Soon after Urquhart was appointed to the CIB, a number of botched police investigations into high-profile murders such as the Gatton murders, led to the 1899 Royal Commission into the Queensland Police. The Commission found that Urquhart was neglectful in his duties, unsuited to the position and untrained in detective work. It recommended that Urquhart be transferred out of the CIB and a more competent person be appointed to the role as head of the investigative branch.

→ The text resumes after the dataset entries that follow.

(** The callback of [forecastResponse.data.list.map] (lines 100-108);
    [None] when it throws: on a property access through [undefined] or
    [null], and on [item.dt * 1000] when [item.dt] has no conversion to a
    number. *)
Definition forecast_item (item : value) : option ForecastPoint :=
  dt ← get item "dt";
  _ ← (if ToNumber_throws dt then None else Some ());
  main ← get item "main";
  temp ← get main "temp";
  feels_like ← get main "feels_like";
  humidity ← get main "humidity";
  wind ← get item "wind";
  speed ← get wind "speed";
  weather ← get item "weather";
  weather0 ← get0 weather;
  description ← get weather0 "description";
  icon ← get weather0 "icon";
  Some (mkForecastPoint (new_Date dt) temp feels_like humidity speed description icon).

(** The function handed to [setWeatherData] (lines 96-110).  React calls it
    with the store as it is when the update is processed; it is [None]
    when the body throws. *)
Definition updater (cityName : string) (weatherData forecastData : value)
    (prevData : gmap string Snapshot) : option (gmap string Snapshot) :=
  lst ← get forecastData "list";
  fc ← js_map forecast_item lst;
  Some (<[cityName := mkSnapshot weatherData fc]> prevData).

(** What one run of [fetchWeather] does once its requests have settled:
    the [catch] branch logs, the [try] branch hands an updater to React. *)
Inductive FetchEffect : Type :=
| ConsoleError (message : string) (error : AxiosError)
| SetWeatherData (f : gmap string Snapshot -> option (gmap string Snapshot)).

Definition fetchWeather (cityName : string) (net : Network) : FetchEffect :=
  match axios_get net (weather_url cityName) with
  | Rejected error => ConsoleError "Error fetching the weather data" error
  | Fulfilled weatherData =>
      match axios_get net (forecast_url cityName) with
      | Rejected error => ConsoleError "Error fetching the weather data" error
      | Fulfilled forecastData =>
          SetWeatherData (updater cityName weatherData forecastData)
      end
  end.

Despite the findings of the commission, many of the recommendations were not acted upon and Urquhart remained head of the CIB for many years after the enquiry. In 1905 he was promoted to chief inspector of police. Urquhart again had a leading role in crushing striking unionists during the 1912 Brisbane general strike, the first mass strike of its kind in Australia. Urquhart mustered 2,000 police officers and special constables to attack a group of 15,000 striking workers. The officers were armed with bayoneted rifles and Urquhart threatened to use live ammunition if the marchers did not disperse. Urquhart ordered mounted troopers to charge through the crowd. Many people were injured with two people probably being killed. Around 500 strikers were arrested.

==Queensland Police Commissioner==
On 1 January 1917 Urquhart was appointed as the 4th Queensland Police Commissioner, a position he held until 16 January 1921. Probably the most notable incident during his tenure as Commissioner was the Red Flag riots that occurred in Brisbane in 1919. Police, together with armed ex-soldiers returned from WWI, fought extended street battles with unionists and Russian immigrants during these riots. Many casualties were reported with Urquhart himself being injured during the fighting. Later that same year, police operations were again focused upon when several striking workers were injured in Townsville after police opened fire on a group of unionists with live ammunition.

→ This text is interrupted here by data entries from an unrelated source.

(** * secret: a command line front end for Shamir's secret sharing

    Shallow embedding of [secret.go] (package [main]) together with the parts
    of the Go runtime its two commands rest on, and the properties of the
    natural-language specification checked against it.

    Layout: the Go library functions the program calls come first, one
    module per Go package ([strings], [bufio], [strconv], [big], [math],
    [rand], [flag]); then the interface of the sharing engine
    ([github.com/posener/sharedsecret]); then [cmdGenerate], [cmdRecover],
    [die] and [main]; then a reference instance of the engine and the two
    earlier revisions of the program the repository keeps; and last the
    theorems: the properties of the specification first, further properties
    of the code after them. *)

From Stdlib Require Import ZArith List String Ascii Bool Lia Permutation Znumtheory Finite.
From stdpp Require Import base list strings.
Import ListNotations.

Local Open Scope string_scope.
Local Open Scope list_scope.
Local Open Scope Z_scope.

(** ** Go strings

    A Go [string] is a sequence of bytes; it is modelled by [string], whose
    characters are the 256 values of [ascii]. *)

Definition chars (s : string) : list ascii := list_ascii_of_string s.
Definition text (l : list ascii) : string := string_of_list_ascii l.
Definition byte_of (c : ascii) : Z := Z.of_N (N_of_ascii c).

(** [fmt.Fprintln(w, a)] for one operand: the operand and a newline. *)
Definition newline : string := String "010"%char "".
Definition println (s : string) : string := s +:+ newline.

Module strings.

(** The six ASCII characters of Go's [asciiSpace] table. *)
Definition asciiSpace (c : ascii) : bool :=
  let b := byte_of c in
  (b =? 9) || (b =? 10) || (b =? 11) || (b =? 12) || (b =? 13) || (b =? 32).

(** Third byte of the three-byte white-space runes that start with
    [E2 80]: U+2000..U+200A, U+2028, U+2029 and U+202F. *)
Definition spaceE280 (b : Z) : bool :=
  ((128 <=? b) && (b <=? 138)) || (b =? 168) || (b =? 169) || (b =? 175).

(** [TrimLeftFunc(s, unicode.IsSpace)]: drops the leading runes that are
    white space.  The white-space runes are the ASCII ones, U+0085,
    U+00A0, U+1680, U+2000..U+200A, U+2028, U+2029, U+202F, U+205F and
    U+3000; a rune is recognised by its (unique, valid) UTF-8 encoding. *)
Fixpoint trimLeft (s : list ascii) : list ascii :=
  match s with
  | [] => []
  | c :: r =>
    if asciiSpace c then trimLeft r
    else
      match r with
      | [] => s
      | c1 :: r1 =>
        let b := byte_of c in
        let b1 := byte_of c1 in
        if (b =? 194) && ((b1 =? 133) || (b1 =? 160)) then trimLeft r1
        else
          match r1 with
          | [] => s
          | c2 :: r2 =>
            let b2 := byte_of c2 in
            if ((b =? 225) && (b1 =? 154) && (b2 =? 128))
               || ((b =? 226) && (b1 =? 128) && spaceE280 b2)
               || ((b =? 226) && (b1 =? 129) && (b2 =? 159))
               || ((b =? 227) && (b1 =? 128) && (b2 =? 128))
            then trimLeft r2
            else s
          end
      end
  end.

==Administrator of the Northern Territory==
In 1921 Urquhart was appointed Administrator of the Northern Territory. During his period as administrator he faced several issues including the widespread non-payment of taxes by civilians and his own personal health issues. He was also successfully sued by a union official for assault. He resigned from the position in early 1926.

==Poetry==
Urquhart was considered a poet of some talent and published several collections of verse including The Legend of the Blacks and Camp Canzonettes. Many of his writings centred around relaying his experiences of shooting Aboriginal Australians. For instance the poem Told by the Camp Fire has the lines:

And at break of day next mornin'
We was there afore the sun-
Planted all round about their camp
So's we couldn't lose e'er a one.

There was eight of them native troopers
And me and their boss made ten;
And the mercy them devils gave to Sal
Were the mercy we showed them.

I have heerd a lot of playin'
on piannys and organs too;
But the music of them there rifles
Were the sweetest I ever knew.

==Family and later life==
Urquhart married Annetta Atkinson in 1891 and they had three children together; Miriam, Walter James and Hope Goldie Urquhart. Miriam married George Addison who was a WWI army officer and noted architect. Walter James Urquhart became the first officer to graduate from the Australian Army officer training program at the Royal Military College, Duntroon and he fought at Gallipoli and in Palestine during WWI. Walter remained with the army after the war but his career was hampered by charges of sexual assault of children. Frederic's youngest son, Hope Goldie Urquhart, was consistently in trouble with the law particularly in regards to driving under the influence of alcohol. In 1930, Hope was the pilot of a plane that crashed into the Brisbane River causing the death of a passenger. Hope was found guilty of flying in a dangerous manner and had his licence suspended.

Frederic Urquhart retired to Brisbane in 1926. He died at St Helen's Private Hospital on 2 December 1935 and was buried in Toowong Cemetery.